A possible new control mechanism suggested by resonance Raman spectra from a deep ocean fish hemoglobin.

The rattail fish, Coryphaenoides armatus, lives at ocean depths of 3000 m. As an adaptation for pumping oxygen into the swim bladder against the extreme pressures at the ocean bottom, the hemoglobin from this fish at low pH exhibits an extraordinarily low affinity for ligands. In this study, continuous wave and time-resolved Raman techniques are used to probe the binding site in this hemoglobin. The findings show an association between the low-affinity material and a highly strained heme-proximal histidine linkage.
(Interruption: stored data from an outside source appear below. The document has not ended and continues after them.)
Lemma check_scheme_some force (uri : str) pos : find_scheme (length uri) uri 0 = Some pos ->
  take pos uri = lit "mysqlx" ->
  check_scheme force (mk_URI_parser uri false (mk_State UToken_new 0 0) [] []) =
  (get_token;; mret true) (mk_URI_parser uri true (mk_State UToken_new 0 (pos + 3)) [] []).
Proof.
  intros Hf Ht. unfold check_scheme. rewrite method_read. cbn [m_uri]. rewrite Hf, method_update.
  rewrite decide_True by done. by rewrite method_update.
Qed.

Lemma check_scheme_none (uri : str) : find_scheme (length uri) uri 0 = None ->
  take 6 uri <> lit "mysqlx" ->
  check_scheme false (mk_URI_parser uri false (mk_State UToken_new 0 0) [] []) =
  (get_token;; mret false) (mk_URI_parser uri false (mk_State UToken_new 0 0) [] []).
Proof.
  intros Hf Ht. unfold check_scheme. rewrite method_read. cbn [m_uri]. rewrite Hf, method_update.
  by rewrite decide_False by done.
Qed.

(** The text of a connection after [mysqlx://] is reported as its calls, to both functions. *)
Lemma parse_uri_reads c : connection_ok c ->
  parse_uri (lit "mysqlx://" ++ uri_text c) = (Ok tt, connection_calls c) /\
  parse_conn_str (lit "mysqlx://" ++ uri_text c) = (Ok tt, connection_calls c).
Proof.
  intros Hc. destruct (body_reads c true (lit "mysqlx://") Hc) as (p & Hp & Hl).
  pose proof Hc as (_ & _ & _ & _ & Hv).
  assert (H : forall force, uri_parse force (mk_URI_parser (lit "mysqlx://" ++ uri_text c) false
    (mk_State UToken_new 0 0) [] []) = (Ok tt, p)).
  { intros force. rewrite <- Hp. change (uri_parse force) with (check_scheme force;; uri_body).
    refine (method_bind_ok (a := true) _). rewrite (check_scheme_some force _ 6); [|by apply find_scheme_here|done].
    change (6 + 3)%nat with (length (lit "mysqlx://")).
    by rewrite (method_bind_ok (get_token_reads _ (lit "mysqlx://") (connection_tokens c) true [] [] UToken_new 0 eq_refl Hv)). }
  unfold parse_uri, parse_conn_str, URI_process. by rewrite !H, Hl.
Qed.

(** A connection string needs no scheme, when nothing in it looks like one. *)
Lemma parse_conn_str_reads c : connection_ok c ->
  find_scheme (length (uri_text c)) (uri_text c) 0 = None -> take 6 (uri_text c) <> lit "mysqlx" ->
  parse_conn_str (uri_text c) = (Ok tt, connection_calls c).
Proof.
  intros Hc Hf Ht. destruct (body_reads c false [] Hc) as (p & Hp & Hl).
  pose proof Hc as (_ & _ & _ & _ & Hv).
  assert (H : uri_parse false (mk_URI_parser (uri_text c) false (mk_State UToken_new 0 0) [] []) = (Ok tt, p)).
  { rewrite <- Hp. change (uri_parse false) with (check_scheme false;; uri_body).
    refine (method_bind_ok (a := false) _). rewrite check_scheme_none by done.
    by rewrite (method_bind_ok (get_token_reads _ [] (connection_tokens c) false [] [] UToken_new 0 eq_refl Hv)). }
  unfold parse_conn_str, URI_process. by rewrite H, Hl.
Qed.

(** ** The parser ends *)

(** What the parser throws: its own errors, and the error of the conversion of a message
    that quotes a key which is no UTF-8. *)
Definition uri_exn (e : exn) : Prop :=
  match e with
  | ParseError _ _ _ _ | UnexpectedError _ _ _ _ _ | InvalidCharError _ _ _ _ => True
  | GenericError descr => descr = "string conversion error"
  | _ => False
  end.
The transient Raman studies reveal differences in the protein structural dynamics at pH 6 and 8. The emerging picture derived from both this and earlier studies is that in vertebrate hemoglobins the heme-proximal histidine linkage represents a key channel through which species- and solution-dependent variations in the globin are communicated both statically and dynamically to the heme to produce an extensive range of ligand binding properties. Also presented is a new model that relates both intensity and frequency of the resonance Raman band involving the iron-proximal histidine stretching mode to specific protein controlled structural degrees of freedom. There emerges from this model a mechanism whereby modifications in the proximal heme pocket can further reduce the affinity of an already highly strained T state structure of hemoglobin.